(* ===== verification/Lifetimes.v ===== *)
(** * Client lifetimes: connections to Kafka and S3

    The three functions that connect to a Kafka cluster or to S3
    ([calculateKafkaScaling], [discoverKafka], [discoverS3]) once more, with the
    calls on the client recorded: the client is opened by its factory, asked, and
    closed by the deferred [Close].  Forgetting the record gives the functions of
    [PipelineController] and [DiscoveryController]; the record says that no
    connection outlives the call that opened it. *)

From S2P Require Import Prelude Go Api Scaler Clients Discovery Cluster Reconciler.
From S2P Require Import PipelineController DiscoveryController.
#[local] Open Scope Z_scope.

(** ** Recorded calls *)

Inductive event := Opened | Requested | Closed.

(** A value and the calls made for it, in order. *)
Definition traced (A : Type) : Type := A * list event.

#[export] Instance traced_ret : MRet traced := fun _ a => (a, []).
#[export] Instance traced_bind : MBind traced := fun _ _ f m => let '(b, tr) := f m.1 in (b, m.2 ++ tr).

(** The factory connects when it succeeds; every method of a client asks the server. *)
Definition open {A} (r : result A) : traced (result A) := (r, if is_ok r then [Opened] else []).
Definition request {A} (r : result A) : traced (result A) := (r, [Requested]).

(** [func (c *adminClient) Close], which closes the underlying client, as
    [defer adminClient.Close()]: after the rest of the function, whatever it returns. *)
Definition deferClose {A} (m : traced A) : traced A := (m.1, m.2 ++ [Closed]).

(** The rest of a function after [if err != nil { return ..., err }]. *)
Definition check {A B} (failed : error -> B) (r : result A) (f : A -> traced B) : traced B :=
  match r with Ok a => f a | Err e => mret (failed e) end.

Lemma fst_bind {A B} (m : traced A) (f : A -> traced B) : (m ≫= f).1 = (f m.1).1.
Proof. unfold mbind, traced_bind. by destruct (f m.1). Qed.
Lemma snd_bind {A B} (m : traced A) (f : A -> traced B) : (m ≫= f).2 = m.2 ++ (f m.1).2.
Proof. unfold mbind, traced_bind. by destruct (f m.1). Qed.

(** ** The functions *)

Section functions.
Context {W : Type} `{Client W}.
Variable int32_of_inf : Z.
Variable AdminClientFactory : option Kafka.ClientFactory.
Variable S3ClientFactory : option S3.ClientFactory.
Variable sort : list DiscoveredSource -> list DiscoveredSource.
Variable ctxErr : nat -> string -> option error.

Definition calculateKafkaScaling_traced (pipeline : DataPrepperPipeline) (ks : KafkaSourceSpec)
    (minReplicas maxReplicas : Z) (w : W) : traced (ScalingPlan * DataPrepperPipeline) :=
  let failed e := (mkScalingPlan minReplicas 0 false (Some e), pipeline) in
  match AdminClientFactory with
  | None => mret (mkScalingPlan minReplicas 0 false None, pipeline)
  | Some factory =>
    check failed (kafkaConfigFromSecret (Meta_Namespace (P_Meta pipeline)) (KSrc_BootstrapServers ks)
                    (KSrc_CredentialsSecretRef ks) w) (fun cfg =>
    client ← open (factory cfg);
    check failed (wrap_err "create kafka admin client: %w" [] client) (fun adminClient =>
    deferClose (
      count ← request (Kafka.GetPartitionCount adminClient (KSrc_Topic ks));
      check failed (wrap_err "get partition count: %w" [] count) (fun partitions =>
      check failed (CalculateKafka int32_of_inf partitions maxReplicas minReplicas) (fun r =>
      mret (mkScalingPlan (Replicas r) (TopicWorkers r) false None,
            set_kafka (Some (mkKafkaStatus partitions (TopicWorkers r)
                               (int32 (Replicas r * TopicWorkers r)))) pipeline))))))
  end.

Definition KafkaDiscover_traced (d : KafkaDiscoverer) : traced (result (list DiscoveredSource)) :=
  match KD_Client d with
  | None => mret (Err (Msg "kafka admin client is nil" []))
  | Some client =>
    answer ← request (Kafka.ListTopics client);
    check Err (wrap_err "list kafka topics: %w" [] answer) (fun topics =>
    mret (Ok (topicSources sort d (map_to_list topics))))
  end.

Definition discoverKafka_traced (disc : DataPrepperSourceDiscovery) (k : KafkaDiscoverySpec) (w : W)
    : traced (result (list DiscoveredSource)) :=
  match AdminClientFactory with
  | None => mret (Err (Msg "kafka admin client factory not configured" []))
  | Some factory =>
    check Err (kafkaConfigFromSecret (Meta_Namespace (D_Meta disc)) (KDisc_BootstrapServers k)
                 (KDisc_CredentialsSecretRef k) w) (fun cfg =>
    client ← open (factory cfg);
    check Err (wrap_err "create kafka admin client: %w" [] client) (fun adminClient =>
    deferClose (KafkaDiscover_traced (mkKafkaDiscoverer (Some adminClient)
                  (Topic_Prefix (KDisc_TopicSelector k)) (Topic_ExcludePatterns (KDisc_TopicSelector k))))))
  end.

(** A loop that stops at the first error. *)
Fixpoint map_traced {A B} (f : A -> traced (result B)) (l : list A) : traced (result (list B)) :=
  match l with
  | [] => mret (Ok [])
  | a :: l =>
    r ← f a;
    check Err r (fun b => rs ← map_traced f l; check Err rs (fun bs => mret (Ok (b :: bs))))
  end.

Fixpoint listAtDepth_traced (client : S3.S3Client) (bucket : string) (depth : nat) (prefix : string)
    : traced (result (list string)) :=
  match ctxErr depth prefix with
  | Some e => mret (Err e)
  | None =>
    answer ← request (S3.ListPrefixes client bucket prefix "/");
    check Err answer (fun prefixes =>
    match depth with
    | S (S _ as depth') =>
      sub ← map_traced (listAtDepth_traced client bucket depth') prefixes;
      check Err sub (fun sub => mret (Ok (concat sub)))
    | _ => mret (Ok prefixes)
    end)
  end.

Definition S3Discover_traced (d : S3Discoverer) : traced (result (list DiscoveredSource)) :=
  match SD_Client d with
  | None => mret (Err (Msg "s3 client is nil" []))
  | Some client =>
    answer ← listAtDepth_traced client (SD_Bucket d) (Z.to_nat (Z.max (SD_Depth d) 1)) (SD_Prefix d);
    check Err (wrap_err "list s3 prefixes: %w" [] answer) (fun prefixes =>
    mret (Ok (sort (omap (prefixSource d) prefixes))))
  end.

Definition discoverS3_traced (disc : DataPrepperSourceDiscovery) (s : S3DiscoverySpec) (w : W)
    : traced (result (list DiscoveredSource)) :=
  match S3ClientFactory with
  | None => mret (Err (Msg "s3 client factory not configured" []))
  | Some factory =>
    check Err (s3ConfigFromSecret (Meta_Namespace (D_Meta disc)) s w) (fun cfg =>
    client ← open (factory cfg);
    check Err (wrap_err "create s3 client: %w" [] client) (fun s3c =>
    deferClose (S3Discover_traced
      (mkS3Discoverer (Some s3c) (S3Disc_Bucket s) (S3Disc_Region s)
         (Sel_Prefix (S3Disc_PrefixSelector s)) (Sel_Depth (S3Disc_PrefixSelector s))
         (Sel_ExcludePatterns (S3Disc_PrefixSelector s))
         ((fun m => mkSQSQueueMapping (SQS_QueueURLTemplate m) (SQS_Overrides m))
            <$> S3Disc_SQSQueueMapping s)))))
  end.

(** ** Properties *)

(** Nothing was opened, or one client was, asked, and closed at the end. *)
Definition released (tr : list event) : Prop :=
  tr = [] \/ exists requests, tr = Opened :: requests ++ [Closed] /\ Forall (eq Requested) requests.

Abbreviation only_requests tr := (Forall (eq Requested) tr).

Lemma check_requests {A B} (failed : error -> B) (r : result A) f :
  (forall a, only_requests (f a).2) -> only_requests (check failed r f).2.
Proof. destruct r; cbn; [done|constructor]. Qed.

Lemma bind_requests {A B} (m : traced A) (f : A -> traced B) :
  only_requests m.2 -> (forall a, only_requests (f a).2) -> only_requests (m ≫= f).2.
Proof. intros Hm Hf. rewrite snd_bind. apply Forall_app. by split. Qed.

Lemma request_requests {A} (r : result A) : only_requests (request r).2.
Proof. by repeat constructor. Qed.

Create HintDb requests.
#[local] Hint Resolve request_requests : requests.

(** A program of requests. *)
Ltac solve_requests :=
  repeat first [apply bind_requests; [auto with requests|intros]|apply check_requests; intros
               |case_match|by constructor|auto with requests].

Lemma KafkaDiscover_requests d : only_requests (KafkaDiscover_traced d).2.
Proof. unfold KafkaDiscover_traced. solve_requests. Qed.

Lemma map_traced_requests {A B} (f : A -> traced (result B)) l :
  (forall a, only_requests (f a).2) -> only_requests (map_traced f l).2.
Proof. intros Hf. induction l as [|a l IH]; cbn [map_traced]; [constructor|]. solve_requests. Qed.
#[local] Hint Resolve map_traced_requests : requests.

Lemma listAtDepth_requests client bucket depth prefix :
  only_requests (listAtDepth_traced client bucket depth prefix).2.
Proof.
  revert prefix. induction depth as [|depth IH]; intros prefix; cbn [listAtDepth_traced]; solve_requests.
Qed.
#[local] Hint Resolve listAtDepth_requests : requests.

Lemma S3Discover_requests d : only_requests (S3Discover_traced d).2.
Proof. unfold S3Discover_traced. solve_requests. Qed.

(** The shape the three functions share. *)
Lemma bracket_released {C A B} (r : result C) (g : result C -> result A) (failed : error -> B) (body : A -> traced B) :
  is_ok (g r) = is_ok r ->
  (forall a, only_requests (body a).2) ->
  released (client ← open r; check failed (g client) (fun c => deferClose (body c))).2.
Proof.
  intros Hg Hbody. rewrite snd_bind. cbn [open fst snd]. rewrite <-Hg.
  destruct (g r) as [a|e]; [|by left]. right. by exists (body a).2.
Qed.

Lemma check_released {A B} (failed : error -> B) (r : result A) f :
  (forall a, released (f a).2) -> released (check failed r f).2.
Proof. destruct r; cbn; [done|by left]. Qed.

Lemma wrap_err_is_ok {A} format args (r : result A) : is_ok (wrap_err format args r) = is_ok r.
Proof. by destruct r. Qed.

Ltac solve_released :=
  case_match; [|by left]; apply check_released; intros;
  apply (bracket_released _ (wrap_err _ _)); [apply wrap_err_is_ok|intros].

Lemma fst_check {A B} (failed : error -> B) (r : result A) f :
  (check failed r f).1 = match r with Ok a => (f a).1 | Err e => failed e end.
Proof. by destruct r. Qed.

Lemma map_traced_value {A B} (f : A -> traced (result B)) g l :
  (forall a, (f a).1 = g a) -> (map_traced f l).1 = map_res g l.
Proof.
  intros Hf. induction l as [|a l IH]; [done|]. cbn [map_traced map_res]. rewrite fst_bind, fst_check, Hf.
  destruct (g a); [|done]. rewrite fst_bind, fst_check, IH. by destruct (map_res g l).
Qed.

Lemma listAtDepth_value client bucket depth prefix :
  (listAtDepth_traced client bucket depth prefix).1 = listAtDepth ctxErr client bucket depth prefix.
Proof.
  revert prefix. induction depth as [|depth IH]; intros prefix; cbn [listAtDepth_traced listAtDepth];
    (destruct (ctxErr _ prefix); [done|]); rewrite fst_bind, fst_check; cbn [request fst];
    (destruct (S3.ListPrefixes client bucket prefix "/") as [ps|]; [|done]); [done|].
  destruct depth as [|depth]; [done|]. rewrite fst_bind, fst_check. rewrite (map_traced_value _ _ ps IH).
  unfold mbind, result_bind. by destruct (map_res _ ps).
Qed.

Lemma KafkaDiscover_value d : (KafkaDiscover_traced d).1 = KafkaDiscover sort d.
Proof.
  unfold KafkaDiscover_traced, KafkaDiscover. destruct (KD_Client d) as [c|]; [|done].
  rewrite fst_bind, fst_check. cbn [request fst]. by destruct (wrap_err _ _ (Kafka.ListTopics c)).
Qed.

Lemma S3Discover_value d : (S3Discover_traced d).1 = S3Discover sort ctxErr d.
Proof.
  unfold S3Discover_traced, S3Discover. destruct (SD_Client d) as [c|]; [|done].
  rewrite fst_bind, fst_check, listAtDepth_value. by destruct (wrap_err _ _ (listAtDepth _ _ _ _ _)).
Qed.

Lemma discoverKafka_value disc k w :
  (discoverKafka_traced disc k w).1 = discoverKafka sort AdminClientFactory disc k w.
Proof.
  unfold discoverKafka_traced, discoverKafka. destruct AdminClientFactory as [factory|]; [|done].
  rewrite fst_check. destruct (kafkaConfigFromSecret _ _ _ w) as [cfg|]; [|done]. rewrite fst_bind, fst_check.
  cbn [open fst mbind result_bind]. destruct (factory cfg) as [c|]; [|done]. apply KafkaDiscover_value.
Qed.

Lemma discoverS3_value disc s w :
  (discoverS3_traced disc s w).1 = discoverS3 sort ctxErr S3ClientFactory disc s w.
Proof.
  unfold discoverS3_traced, discoverS3. destruct S3ClientFactory as [factory|]; [|done].
  rewrite fst_check. destruct (s3ConfigFromSecret _ _ w) as [cfg|]; [|done]. rewrite fst_bind, fst_check.
  cbn [open fst mbind result_bind]. destruct (factory cfg) as [c|]; [|done]. apply S3Discover_value.
Qed.

Lemma calculateKafkaScaling_value pipeline ks lo hi w :
  (calculateKafkaScaling_traced pipeline ks lo hi w).1
  = calculateKafkaScaling int32_of_inf AdminClientFactory pipeline ks lo hi w.
Proof.
  unfold calculateKafkaScaling_traced, calculateKafkaScaling. destruct AdminClientFactory as [factory|]; [|done].
  rewrite fst_check. destruct (kafkaConfigFromSecret _ _ _ w) as [cfg|]; [|done]. rewrite fst_bind, fst_check.
  cbn [open fst]. destruct (factory cfg) as [c|]; [|done]. cbn [wrap_err deferClose fst].
  rewrite fst_bind, fst_check. cbn [request fst]. destruct (wrap_err _ _ (Kafka.GetPartitionCount c _)); [|done].
  rewrite fst_check. by destruct (CalculateKafka _ _ _ _).
Qed.

(** C20: no connection to Kafka or S3 outlives the function that opened it: whatever
    the secrets, the factory and the servers answer, in scaling and in both kinds of
    discovery either no client was opened, or exactly one was, every request was
    made on it while it was open, and it was closed exactly once, at the end, also
    when a request failed or the context was cancelled; and the recorded functions
    compute what the functions of the controllers compute. *)
Theorem clients_released pipeline ks lo hi disc k s w :
  (let m := calculateKafkaScaling_traced pipeline ks lo hi w in
   m.1 = calculateKafkaScaling int32_of_inf AdminClientFactory pipeline ks lo hi w /\ released m.2) /\
  (let m := discoverKafka_traced disc k w in
   m.1 = discoverKafka sort AdminClientFactory disc k w /\ released m.2) /\
  (let m := discoverS3_traced disc s w in
   m.1 = discoverS3 sort ctxErr S3ClientFactory disc s w /\ released m.2).
Proof.
  cbv zeta. rewrite calculateKafkaScaling_value, discoverKafka_value, discoverS3_value.
  split_and!; try done.
  - unfold calculateKafkaScaling_traced. solve_released.
    solve_requests.
  - unfold discoverKafka_traced. solve_released. apply KafkaDiscover_requests.
  - unfold discoverS3_traced. solve_released. apply S3Discover_requests.
Qed.

End functions.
○ ○ ○ ○
### EXERCISE OBJECTIVE
Count of lines in the data above that contain the string "Variable": give this number and no other words.

### ANSWER AREA
5